In the first half of August 1941 the division was sent to Sicily and assigned to the XII Army Corps in the Western half of the island. On 10 July 1943, the day Allied forces landed in Sicily, the division was in the Santa Ninfa-Partanna area. By 15 July, the division had taken up blocking positions at Lercara Friddi, Prizzi, and Bisacquino in an attempt to block the Allies' advance from Agrigento to Palermo. The rapid crumbling of Axis defences elsewhere meant that these positions had to be abandoned on 16 July 1943 and the division fell back to a new line between Cerda and Sclafani Bagni. On 23 July 1943, the Allies broke through the division's line, which forced the Italians to retreat to Santo Stefano di Camastra and Mistretta. On 29 July 1943, the division tried to stop the Americans at the San Fratello-Troina line. On 6 August 1943, the nearby Battle of Troina concluded and afterwards the American units attacked the already battered "Assietta" division. The initial American armor attack towards San Fratello and Monte Pizzo degli Angeli was repulsed, but on 7 August 1943, the "Assietta" division had to fall back to Tortorici after the Allies had landed troops in the division's rear at Militello Rosmarino. By this time the division was severely crippled by heavy casualties and unfit for battle.
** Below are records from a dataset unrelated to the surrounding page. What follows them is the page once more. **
Definition move_shard_of_record n (record : MetadataRecord) (index : ShardIndex) (target : option DeviceId)
    : call MovedShard :=
  s ← nlift (map_err (λ e, error RecordsInconsistent (CSchemeError e)) (record_scheme record));
  source ← nlift (expect (device_for record index));
  shard_bytes ← nlift (shard_bytes_of s record);
  destination ← choose_destination n record shard_bytes target;
  rebuilt ← produce_shard n record index s source destination;
  let device := ds_device destination in
  let next := replaced record (place_shard index device (r_shards record)) in
  _ ← rewrite_record_copies n next (device :: filter (λ d, d ≠ device) (sl_device <$> r_shards next));
  source_cleaned ← clean_source n record source;
  mret (mkMoved next source source_cleaned rebuilt).

Definition move_shard n (key : str) (shard_index : Z) (target : option DeviceId) : call Response :=
  record ← newest_version fuel n key;
  s ← nlift (map_err (λ e, error RecordsInconsistent (CSchemeError e)) (record_scheme record));
  _ ← nlift (ensure (contains s shard_index)
        (error ProtocolViolation (CShardOutside shard_index (r_k record) (r_m record))));
  moved ← move_shard_of_record n record shard_index target;
  mret (RespMoveShard (mv_record moved) (mv_source moved) (mv_source_cleaned moved) (mv_rebuilt moved)).

(** ** Draining a device *)

(** The pages of one device's records. *)
Fixpoint record_pages (fuel : nat) (ch : nat) (owner : NodeId) (device : DeviceId) (all : list MetadataRecord)
    (after : option RecordCursor) : call (list MetadataRecord) :=
  match fuel with
  | O => still_running
  | S fuel =>
      answer ← ask owner ch (LocalRecords device after);
      match answer with
      | RespLocalRecords records truncated =>
          let after := (λ r, mkRecordCursor (r_key_hash (dr_record r)) (r_version (dr_record r))) <$> last records in
          let all := all ++ (dr_record <$> records) in
          match after with
          | Some _ => if truncated then record_pages fuel ch owner device all after else mret all
          | None => mret all
          end
      | other => nthrow (error ProtocolViolation (CAnswered owner (lit "LocalRecords") other))
      end
  end.

Definition fetch_device_records n (owner : NodeId) (device : DeviceId) : call (list MetadataRecord) :=
  ch ← connect_to n owner; record_pages fuel ch owner device [] None.

Definition shard_to_drain (device : DeviceId) (copy : MetadataRecord) (versions : list MetadataRecord)
    : res Failure ShardIndex :=
  let stale := FError (shard_detail (cdetail RecordsInconsistent CStaleCopy) None (Some device) (r_key copy)
                 (r_version copy) None None) in
  current ← ok_or (find_version (r_version copy) versions) stale;
  ok_or (shard_on current device) stale.

Definition drain_one n (device : DeviceId) (copy : MetadataRecord) : call DrainOutcome :=
  located ← lookup fuel n (r_key_hash copy);
  if negb (bool_decide (r_version copy ∈ (λ c, r_version (lr_record c)) <$> located)) then mret OutDeleted
  else
    versions ← looked_up (r_key copy) (versions_of (r_key copy) located);
    index ← nlift (shard_to_drain device copy versions);
    current ← nlift (expect (find_version (r_version copy) versions));
    moved ← move_shard_of_record n current index None;
    destination ← nlift (expect (device_for (mv_record moved) index));
    mret (OutMoved (mkDrained index destination (mv_rebuilt moved))).

Abbreviation stage A := (net (Peers N) Ended A).
Context `{Cbor DrainEvent}.

(** An event to the client, or the end of the request. *)
Definition send_event {Ev : Type} `{Cbor Ev} (c : Conn) (id sequence : Z) (event : Ev) : res Failure Z * Conn :=
  match encode_cbor event with
  | None => (Err (error Internal CEncode), c)
  | Some bytes =>
      match send c (MData id (mkDataFrame sequence (checksum_block bytes) bytes)) with
      | (Ok _, c') => (Ok (wrap64 (sequence + 1)), c')
      | (Err f, c') => (Err f, c')
      | (Panic, c') => (Panic, c')
      end
  end.

Definition emit {Ev : Type} `{Cbor Ev} (c : Conn) (id sequence : Z) (event : Ev) : stage (Z * Conn) :=
  match send_event c id sequence event with
  | (Ok sequence, c) => mret (sequence, c)
  | (Err f, c) => end_with f c
  | (Panic, _) => nlift Panic
  end.

(** The bytes the device's shards take, as far as they can be sized. *)
Definition drain_bytes {E : Type} (records : list MetadataRecord) : res E Z :=
  fold_res (λ total r,
    match record_scheme r with
    | Ok s => len ← shard_file_length s (r_block_size r) (r_size r); Ok (wrap64 (total + default 0 len))
    | Err _ => Ok total
    | Panic => Panic
    end) records 0.

Definition moved_bytes {E : Type} (r : MetadataRecord) : res E Z :=
  if r_size r =? 0 then Ok 0
  else match record_scheme r with
       | Ok s => len ← shard_file_length s (r_block_size r) (r_size r); Ok (default 0 len)
       | Err _ => Ok 0
       | Panic => Panic
       end.

Definition free_total (active : list DeviceStatus) : Z :=
  fold_left (λ total d, wrap64 (total + ds_free_bytes d)) active 0.

(** Why the estimate says the pass cannot succeed. *)
Definition shortfall (active required target_free_bytes shard_bytes : Z) : option CReason :=
  if active <? required then Some (CTooFewActive active required)
  else if target_free_bytes <? shard_bytes then Some (CTooLittleSpace shard_bytes target_free_bytes)
  else None.

(** One version of the pass. *)
Definition drain_version n (id : Z) (device : DeviceId) (st : Draining) (record : MetadataRecord) : stage Draining :=
  let c := dr_conn st in
  shard_bytes ← nlift (moved_bytes record);
  outcome ← nattempt (drain_one n device record);
  '(event, skipped) ←
    (match outcome with
     | Ok (OutMoved d) =>
         mret (Moved (r_key record) (r_version record) (dn_shard_index d) (dn_destination d) (dn_rebuilt d) shard_bytes,
               dr_skipped st)
     | Ok OutDeleted => mret (Deleted (r_key record) (r_version record), dr_skipped st)
     | Err (FError detail) => mret (Skipped (r_key record) (r_version record) detail, S (dr_skipped st))
     | Err other => end_with other c
     | Panic => nlift Panic
     end : stage (DrainEvent * nat));
  '(sequence, c) ← emit c id (dr_sequence st) event;
  mret (mkDrainState c sequence skipped).

Definition drain n (id : Z) (c : Conn) (device : DeviceId) (partial : bool) : call Ended :=
  let document := nd_document n in
  returning (
    match Cluster.device document device with
    | None => nthrow (respond c id (Err (FError (with_device (cdetail DeviceUnavailable (CNotInCluster device)) device))))
    | Some entry =>
        if negb (bool_decide (de_state entry = Cluster.Draining))
        then nthrow (respond c id (Err (FError (with_device
               (cdetail ProtocolViolation (CNotDraining device (de_state entry))) device))))
        else
          let owner := de_node entry in
          records ← or_respond c id (fetch_device_records n owner device);
          answers ← or_respond c id (broadcast n LocalStatus);
          statuses ← or_respond c id (nlift (device_statuses n answers));
          match respond c id (Ok DrainStarted) with
          | (Ok _, c) =>
              let required := c_k document + c_m document in
              let active := filter (λ d, ds_state d = Active ∧ ds_available d = true) statuses in
              let target_free_bytes := free_total active in
              shard_bytes ← nlift (drain_bytes records);
              '(sequence, c) ← emit c id 0 (Estimate device owner (Z.of_nat (length records)) shard_bytes target_free_bytes
                                 (Z.of_nat (length active)) required);
              match shortfall (Z.of_nat (length active)) required target_free_bytes shard_bytes, partial with
              | Some reason, false =>
                  mret (send c (MEndOfStream id (StreamEnd_failed (with_device (cdetail InsufficientDevices reason) device))))
              | _, _ =>
                  st ← nfold (drain_version n id device) records (mkDrainState c sequence 0);
                  let e := if (0 <? dr_skipped st)%nat
                           then StreamEnd_failed (with_device (cdetail WriteFailed
                                  (CSkipped (Z.of_nat (dr_skipped st)) (Z.of_nat (length records)))) device)
                           else StreamEnd_ok in
                  mret (send (dr_conn st) (MEndOfStream id e))
              end
          | (Err f, c) => end_with f c
          | (Panic, _) => nlift Panic
          end
    end).
End move.
End Move.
What remained of the division retreated to Messina, from where it was evacuated to mainland Italy on 14–18 August 1943. The division then returned to its depots in Piedmont, where, after the announcement of the Armistice of Cassibile on 8 September 1943, it was disbanded by the invading German forces.

=== Cold War ===
During the 1975 army reform, the army disbanded the regimental level and newly independent battalions were granted for the first time their own flags. On 30 September 1975 the 67th Infantry Regiment "Legnano" was disbanded and the next day the regiment's III Battalion in Montorio Veronese became an autonomous unit and was renamed 30th Mechanized Infantry Battalion "Pisa". The battalion was assigned to the Mechanized Brigade "Brescia" and consisted of a command, a command and services company, three mechanized companies with M113 armored personnel carriers, and a heavy mortar company with M106 mortar carriers with 120mm Mod. 63 mortars. At the time the battalion fielded 896 men (45 officers, 100 non-commissioned officers, and 751 soldiers).
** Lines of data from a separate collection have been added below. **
Fixpoint reported (query : InventoryQuery) (checked : Z) (cs : list (ObjectState * MetadataRecord * Z)) : list InventoryEvent :=
  match cs with
  | [] => []
  | c :: cs => let checked := wrap64 (checked + 1) in object_event query c ++ progress checked ++ reported query checked cs
  end.

Definition tally (cs : list (ObjectState * MetadataRecord * Z)) (state : ObjectState) : Z :=
  wrap64 (Z.of_nat (length (filter (λ c : ObjectState * MetadataRecord * Z, c.1.1 = state) cs))).

Definition reference_summary (cs : list (ObjectState * MetadataRecord * Z)) (unread : gmap Z NodeId) (limit : Z) : InventoryEvent :=
  EvSummary (wrap64 (Z.of_nat (length cs))) (tally cs Whole) (tally cs DegradedParity) (tally cs DegradedData) (tally cs Unreadable)
    (tally cs Inconsistent) ((λ x : DeviceId * NodeId, mkUnavailable x.1 x.2) <$> unread_list unread)
    (Z.of_nat (size unread) <? limit).

(** ** The merge is the reference *)

Lemma filter_all {A : Type} (P : A → Prop) `{∀ x, Decision (P x)} (l : list A) : (∀ x, x ∈ l → P x) → filter P l = l.
Proof.
  induction l as [|x l IH]; intros Hp; [done|]. rewrite filter_cons, decide_True by (apply Hp, list_elem_of_here).
  f_equal. apply IH. intros y Hy. by apply Hp, list_elem_of_further.
Qed.

Section merge.
Context {N : Type} `{Network N} `{CoordTexts} `{Xxh3}.
Context (qs : list Sequence) (init : gmap Z NodeId).
Hypothesis distinct : NoDup (sq_device <$> qs).
Implicit Types (s : Peers N).

Definition lanes_unread (lanes : list Lane) : gmap Z NodeId :=
  pairs (ln_sequence <$> filter (λ l, lane_out l = true) lanes) ∪ init.

Definition rep (counts : InventoryCounts) (events : Channel InventoryEvent) (lanes : list Lane) : Merging :=
  mkMerging (lane_source <$> lanes) (lane_head <$> lanes) (lanes_unread lanes) counts events.

Lemma pairs_lookup (l : list Sequence) d o : NoDup (sq_device <$> l) →
  pairs l !! d = Some o ↔ ∃ q, q ∈ l ∧ sq_device q = d ∧ sq_owner q = o.
Proof.
  intros Hnd. unfold pairs. rewrite <- elem_of_list_to_map by (by rewrite <- list_fmap_compose).
  rewrite list_elem_of_fmap. split; [intros (q & [= -> ->] & Hq); eauto|intros (q & Hq & <- & <-); eauto].
Qed.

Lemma distinct_filter lanes : ln_sequence <$> lanes = qs →
  NoDup (sq_device <$> (ln_sequence <$> filter (λ l, lane_out l = true) lanes)).
Proof.
  intros Hq. eapply sublist_NoDup; [|apply fmap_sublist, fmap_sublist, (sublist_filter (λ l, lane_out l = true))]. by rewrite Hq.
Qed.

Lemma pairs_middle l q r : NoDup (sq_device <$> l ++ q :: r) →
  pairs (l ++ q :: r) = <[sq_device q := sq_owner q]> (pairs (l ++ r)).
Proof.
  intros Hnd. unfold pairs.
  rewrite (list_to_map_proper _ ((λ q, (sq_device q, sq_owner q)) <$> q :: l ++ r)); [done| |].
  - by rewrite <- list_fmap_compose.
  - apply fmap_Permutation. by rewrite Permutation_middle.
Qed.

(** Settling a lane that failed adds it to the unread ones. *)
Lemma lanes_unread_settled lanes i l : ln_sequence <$> lanes = qs → lanes !! i = Some l → ln_pending l = true →
  lanes_unread (<[i := settled l]> lanes)
  = if lane_out (settled l) then <[sq_device (ln_sequence l) := sq_owner (ln_sequence l)]> (lanes_unread lanes) else lanes_unread lanes.
Proof.
  intros Hq Hi Hp. assert (lane_out l = false) as Hl by (unfold lane_out; by rewrite Hp).
  assert (ln_sequence <$> <[i := settled l]> lanes = qs) as Hq'.
  { rewrite list_fmap_insert, <- Hq. apply list_insert_id. by rewrite list_lookup_fmap, Hi. }
  pose proof (distinct_filter _ Hq') as Hnd. unfold lanes_unread. clear Hq Hq'.
  apply list_elem_of_split_length in Hi as (before & after & -> & ->).
  revert Hnd. rewrite insert_app_r_alt, Nat.sub_diag by done. cbn [insert list_insert].
  rewrite !filter_app, !filter_cons, Hl, (decide_False (P := false = true)) by done.
  destruct (lane_out (settled l)); [|by rewrite decide_False by done].
  rewrite decide_True, !fmap_app by done. cbn [fmap list_fmap]. intros Hnd. rewrite insert_union_l. f_equal.
  apply pairs_middle. by rewrite fmap_app.
Qed.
On 12 November 1976, the President of the Italian Republic Giovanni Leone assigned with decree 846 the flag and traditions of the 30th Infantry Regiment "Pisa" to the 30th Mechanized Infantry Battalion "Pisa".

=== Recent times ===
After the end of the Cold War Italian Army began to draw down its forces and on 1 May 1991 the 30th Mechanized Infantry Battalion "Pisa" was reorganized as a recruits training battalion and renamed 30th Infantry Battalion "Pisa". The battalion was assigned to the Anti-aircraft Artillery Command and consisted of a command, a command and services company, and two recruit companies. On 24 September 1991, the 30th Infantry Battalion "Pisa" was disbanded and the next day its personnel used to reform the 85th Infantry Regiment "Verona". On 1 October 1991, the flag of the 30th Infantry Regiment "Pisa" was transferred to the Shrine of the Flags in the Vittoriano in Rome.